START Data section

(** X17.  A turn makes at least one model call.  Under a finite budget
    it makes at most [Math.ceil(maxToolCalls) + 1] of them (one, when the
    budget is zero or negative), which is [maxToolCalls + 1] when
    [maxToolCalls] is an integer: every pass of the loop that dispatches
    tools raises the counter by at least one. *)
Theorem model_calls_bounded (patience : nat) (a : Agent) (userMessage : string) :
  let t := snd (chat patience userMessage a) in
  1 <= model_calls t
  /\ (forall p q,
         maxToolCalls (config a) = JS.Finite p q ->
         model_calls t <= Z.max 0 (JS.ceiling p q) + 1)
  /\ (forall z,
         JS.is_int (maxToolCalls (config a)) z ->
         model_calls t <= Z.max 0 z + 1).
Proof.
  cbv zeta.
  assert (Hint : forall t : list Effect,
             (forall p q,
                 maxToolCalls (config a) = JS.Finite p q ->
                 model_calls t <= Z.max 0 (JS.ceiling p q) + 1) ->
             forall z,
               JS.is_int (maxToolCalls (config a)) z ->
               model_calls t <= Z.max 0 z + 1).
  { intros t Hfin z Hz. destruct (maxToolCalls (config a)) as [p q| | |];
      cbn [JS.is_int] in Hz; try contradiction.
    rewrite <- (AgentFacts.is_int_ceiling p q z Hz). apply Hfin. reflexivity. }
  rewrite AgentFacts.chat_unfold. cbv zeta.
  pose proof (chat_loop_model_calls (getOllamaTools (mcpClient a))
                (passes (maxToolCalls (config a)) patience) 0 []
                (turn_start a userMessage)) as [H1 H2].
  pose proof (AgentFacts.chat_loop_end (getOllamaTools (mcpClient a))
                (passes (maxToolCalls (config a)) patience) 0 []
                (turn_start a userMessage)) as He.
  cbv zeta in H1, H2, He.
  change (config (turn_start a userMessage)) with (config a) in *.
  fold (turn_start a userMessage).
  destruct (chat_loop _ _ _ _ _) as [[[error | [response | used |]] a1] t];
    cbn [fst snd] in *.
  - split; [exact H2|]. split; [|apply Hint];
      intros p q Hfin; specialize (H1 p q Hfin); lia.
  - split; [exact H2|]. split; [|apply Hint];
      intros p q Hfin; specialize (H1 p q Hfin); lia.
  - pose proof (Zle_0_nat (List.length (filter (fun e => negb (is_dispatch e)) t))) as Hnn.
    fold (model_calls t) in Hnn.
    assert (Hlast : forall reply,
               model_calls (t ++ [ModelCall (final_request a1) reply]) = model_calls t + 1).
    { intros reply. rewrite model_calls_app. reflexivity. }
    destruct (runtime (ollamaClient a1) (final_request a1)) as [error|message];
      cbn [snd]; (split; [rewrite Hlast; lia|]); (split; [|apply Hint]);
      intros p q Hfin; specialize (H1 p q Hfin); rewrite Hlast; lia.
  - assert (Hpos : 1 <= model_calls t).
    { destruct H2 as [H2|H2]; [|exact H2]. exfalso.
      rewrite H2 in He. change (0 + Z.of_nat 0) with 0 in He.
      destruct (AgentFacts.passes_pos _ patience He) as [k Hk]. congruence. }
    split; [exact Hpos|]. split; [|apply Hint];
      intros p q Hfin; specialize (H1 p q Hfin); lia.
Qed.

(** *** Edge cases of the budget *)

(** X18.  With a budget that zero is not below (zero, a negative number,
    NaN) the loop body never runs:
    the turn is a single model call with no tool declarations, the tool calls
    its reply may request are not dispatched, and the answer is the reply's
    content, or "(No response)" when that is empty. *)
Theorem zero_budget_single_call (patience : nat) (a : Agent) (userMessage : string) :
  JS.int_lt 0 (maxToolCalls (config a)) = false ->
  let a0 := turn_start a userMessage in
  let x := chat patience userMessage a in
  snd x = [ModelCall (final_request a0) (runtime (ollamaClient a) (final_request a0))]
  /\ req_tools (final_request a0) = None
  /\ dispatches (snd x) = 0
  /\ fst (fst x)
     = match runtime (ollamaClient a) (final_request a0) with
       | inl error => inl error
       | inr message =>
           inr (Some (mkAgentResponse (JS.or_else (content message) "(No response)") []))
       end.
Proof.
  intros Hmax. cbv zeta. rewrite AgentFacts.chat_unfold. cbv zeta.
  fold (turn_start a userMessage).
  rewrite AgentFacts.chat_loop_unfold.
  change (config (turn_start a userMessage)) with (config a).
  rewrite Hmax.
  change (ollamaClient (turn_start a userMessage)) with (ollamaClient a).
  destruct (runtime (ollamaClient a) (final_request (turn_start a userMessage)))
    as [error|message]; cbn [fst snd]; repeat split; reflexivity.
Qed.

Lemma zero_budget_single_call_witness :
  let a := sample_agent 0 (mkMessage "assistant" "" (Some [search_call])) in
  let a0 := turn_start a "hi" in
  let x := chat 0 "hi" a in
  snd x = [ModelCall (final_request a0) (runtime (ollamaClient a) (final_request a0))]
  /\ req_tools (final_request a0) = None
  /\ dispatches (snd x) = 0
  /\ fst (fst x)
     = match runtime (ollamaClient a) (final_request a0) with
       | inl error => inl error
       | inr message =>
           inr (Some (mkAgentResponse (JS.or_else (content message) "(No response)") []))
       end.
Proof.
  refine (zero_budget_single_call 0
            (sample_agent 0 (mkMessage "assistant" "" (Some [search_call]))) "hi" _).
  reflexivity.
Defined.

(** X19.  With some budget, a model whose first reply requests no
    tool ends the turn at once: one model call, no dispatch, and the answer is
    the reply's content exactly as it is, the empty string included (the
    "(No response)" placeholder is used after a spent budget only). *)
Theorem plain_answer_returned_as_is (patience : nat) (a : Agent)
        (userMessage : string)
        (message : Message) :
  JS.int_lt 0 (maxToolCalls (config a)) = true ->
  let a0 := turn_start a userMessage in
  let req := loop_request (getOllamaTools (mcpClient a)) a0 in
  runtime (ollamaClient a) req = inr message ->
  tool_calls message = None \/ tool_calls message = Some [] ->
  let x := chat patience userMessage a in
  fst (fst x) = inr (Some (mkAgentResponse (content message) []))
  /\ snd x = [ModelCall req (inr message)]
  /\ conversationHistory (snd (fst x))
     = (conversationHistory a ++ [mkMessage "user" userMessage None; message])%list.
Proof.
  intros Hmax a0 req Hrun Hcalls. cbv zeta.
  rewrite AgentFacts.chat_unfold. cbv zeta.
  fold (turn_start a userMessage). fold a0.
  destruct (AgentFacts.passes_pos _ patience Hmax) as [k ->].
  rewrite AgentFacts.chat_loop_unfold.
  change (config a0) with (config a).
  rewrite Hmax. cbv zeta.
  change (ollamaClient a0) with (ollamaClient a).
  change (loop_request (getOllamaTools (mcpClient a)) a0) with req.
  rewrite Hrun.
  assert (Hc : JS.or_else (content message) "" = content message).
  { unfold JS.or_else. destruct (content message); reflexivity. }
  destruct Hcalls as [-> | ->]; cbn [fst snd]; rewrite Hc;
    (split; [reflexivity | split; [reflexivity|]]);
    subst a0; unfold turn_start;
    cbn [conversationHistory with_turn with_messages];
    rewrite <- app_assoc; reflexivity.
Qed.

Lemma plain_answer_returned_as_is_witness :
  let a := sample_agent 3 (mkMessage "assistant" "" None) in
  let x := chat 0 "hi" a in
  fst (fst x) = inr (Some (mkAgentResponse "" []))
  /\ snd x = [ModelCall (loop_request (getOllamaTools (mcpClient a)) (turn_start a "hi"))
                        (inr (mkMessage "assistant" "" None))]
  /\ conversationHistory (snd (fst x))
     = (conversationHistory a
        ++ [mkMessage "user" "hi" None; mkMessage "assistant" "" None])%list.
Proof.
  refine (plain_answer_returned_as_is 0
            (sample_agent 3 (mkMessage "assistant" "" None)) "hi"
            (mkMessage "assistant" "" None) _ eq_refl (or_introl eq_refl)).
  reflexivity.
Defined.

(** *** Sessions *)

Lemma chat_history_extends (patience : nat) (a : Agent) (userMessage : string) :
  exists delta,
    conversationHistory (snd (fst (chat patience userMessage a)))
    = (conversationHistory a ++ delta)%list.
Proof.
  rewrite AgentFacts.chat_unfold. cbv zeta. fold (turn_start a userMessage).
  pose proof (AgentFacts.chat_loop_history (getOllamaTools (mcpClient a))
                (passes (maxToolCalls (config a)) patience) 0 []
                (turn_start a userMessage)) as (delta & Hd & _).
  destruct (chat_loop _ _ _ _ _) as [[[error | [response | used |]] a1] t];
    cbn [fst snd] in *;
    change (conversationHistory (turn_start a userMessage))
      with (conversationHistory a ++ [mkMessage "user" userMessage None])%list in Hd;
    try (exists ([mkMessage "user" userMessage None] ++ delta)%list;
         rewrite Hd, <- app_assoc; reflexivity).
  destruct (runtime (ollamaClient a1) (final_request a1)) as [error|message];
    cbn [fst snd conversationHistory with_turn with_messages]; rewrite Hd.
  - exists ([mkMessage "user" userMessage None] ++ delta)%list.
    rewrite <- app_assoc. reflexivity.
  - exists ([mkMessage "user" userMessage None] ++ delta ++ [message])%list.
    rewrite <- !app_assoc. reflexivity.
Qed.

Lemma apply_op_config (patience : nat) (a : Agent) (op : AgentOp) :
  config (apply_op patience a op) = config a.
Proof.
  destruct op; cbn [apply_op]; [apply AgentFacts.chat_config | reflexivity | reflexivity].
Qed.

(** X20.  From [initialize()] on, whatever turns, clears and model
    switches follow, the first message of the conversation history is the
    system prompt of the configuration: turns only append after it, and a clear
    puts it back. *)
Theorem system_prompt_stays_first (patience : nat) (a : Agent) (ops : list AgentOp) :
  exists rest,
    conversationHistory (run_ops patience (initialize a) ops)
    = mkMessage "system" (systemPrompt (config a)) None :: rest.
Proof.
  assert (H : forall b,
             config b = config a ->
             (exists rest, conversationHistory b
                           = mkMessage "system" (systemPrompt (config a)) None :: rest) ->
             exists rest, conversationHistory (run_ops patience b ops)
                          = mkMessage "system" (systemPrompt (config a)) None :: rest).
  { induction ops as [|op ops IH]; intros b Hc Hb; [exact Hb|].
    unfold run_ops. cbn [fold_left]. apply IH.
    - rewrite apply_op_config. exact Hc.
    - destruct op as [input | | model]; cbn [apply_op].
      + destruct Hb as [rest Hb]. destruct (chat_history_extends patience b input) as [d Hd].
        exists (rest ++ d)%list. rewrite Hd, Hb. reflexivity.
      + exists []. cbn. now rewrite Hc.
      + exact Hb. }
  apply H; [reflexivity|]. exists []. reflexivity.
Qed.

(** A turn adds one user entry to the transcript, answered or not. *)
Lemma chat_user_turns (patience : nat) (a : Agent) (userMessage : string) :
  user_turns (chatHistory (snd (fst (chat patience userMessage a))))
  = S (user_turns (chatHistory a)).
Proof.
  rewrite AgentFacts.chat_unfold. cbv zeta. fold (turn_start a userMessage).
  pose proof (chat_loop_transcript (getOllamaTools (mcpClient a))
                (passes (maxToolCalls (config a)) patience) 0 []
                (turn_start a userMessage)) as H.
  cbv zeta in H.
  assert (Hstart : user_turns (chatHistory (turn_start a userMessage))
                   = S (user_turns (chatHistory a))).
  { unfold user_turns. cbn [chatHistory turn_start with_messages with_turn].
    rewrite filter_app, length_app. cbn. lia. }
  assert (Hanswer : forall h content used,
             user_turns (h ++ [mkChatTurn "assistant" content used]) = user_turns h).
  { intros h content0 used0. unfold user_turns.
    rewrite filter_app, length_app. cbn. lia. }
  destruct (chat_loop _ _ _ _ _) as [[[error | [response | used |]] a1] t];
    cbn [fst snd] in *.
  - now rewrite H, app_nil_r.
  - rewrite H. unfold assistant_turn. now rewrite Hanswer.
  - rewrite app_nil_r in H.
    destruct (runtime (ollamaClient a1) (final_request a1)) as [error|message];
      cbn [fst snd chatHistory with_turn with_messages]; rewrite H;
      [|rewrite Hanswer]; exact Hstart.
  - now rewrite H, app_nil_r.
Qed.

(** X21.  The "**Turns**" line of an export (its fifth line) counts the
    chat inputs since the last clear, or since the start, whether or not they
    were answered: a turn that threw is counted too. *)
Theorem export_counts_turns (patience : nat) (a : Agent) (ops : list AgentOp)
        (date time : string) :
  chatHistory a = [] ->
  nth_error (export_lines date time (run_ops patience a ops)) 4
  = Some ("**Turns**: " ++ decimal (chats_since_clear ops 0)).
Proof.
  intros Hempty.
  cbn [export_lines app nth_error]. do 3 f_equal.
  assert (H : forall b n, user_turns (chatHistory b) = n ->
             user_turns (chatHistory (run_ops patience b ops)) = chats_since_clear ops n).
  { induction ops as [|op ops IH]; intros b n Hb; [exact Hb|].
    unfold run_ops. cbn [fold_left chats_since_clear].
    destruct op as [input | | model]; cbn [apply_op]; apply IH.
    - rewrite chat_user_turns. now rewrite Hb.
    - reflexivity.
    - exact Hb. }
  apply H. now rewrite Hempty.
Qed.

Lemma export_counts_turns_witness :
  nth_error (export_lines "12/14/2024" "10:30:00 AM"
               (run_ops 0 (unreachable_agent 2)
                        [OpChat "one"; OpClear; OpChat "two"; OpSetModel "qwq:32b";
                         OpChat "three"])) 4
  = Some "**Turns**: 2".
Proof.
  exact (export_counts_turns 0 (unreachable_agent 2)
           [OpChat "one"; OpClear; OpChat "two"; OpSetModel "qwq:32b"; OpChat "three"]
           "12/14/2024" "10:30:00 AM" eq_refl).
Defined.

(** *** What a request carries *)

Lemma request_of_ext (a b : Agent) (e : Effect) :
  ollamaClient a = ollamaClient b -> mcpClient a = mcpClient b ->
  request_of a e -> request_of b e.
Proof.
  intros Ho Hm. destruct e as [req reply|]; cbn; [|auto].
  now rewrite Ho, Hm.
Qed.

END Data section

**What this task involves:**
When the word "only" shows up in a line of the entries, report that line.

**Solution to the problem:**
    "(No response)" placeholder is used after a spent budget only). *)
    system prompt of the configuration: turns only append after it, and a clear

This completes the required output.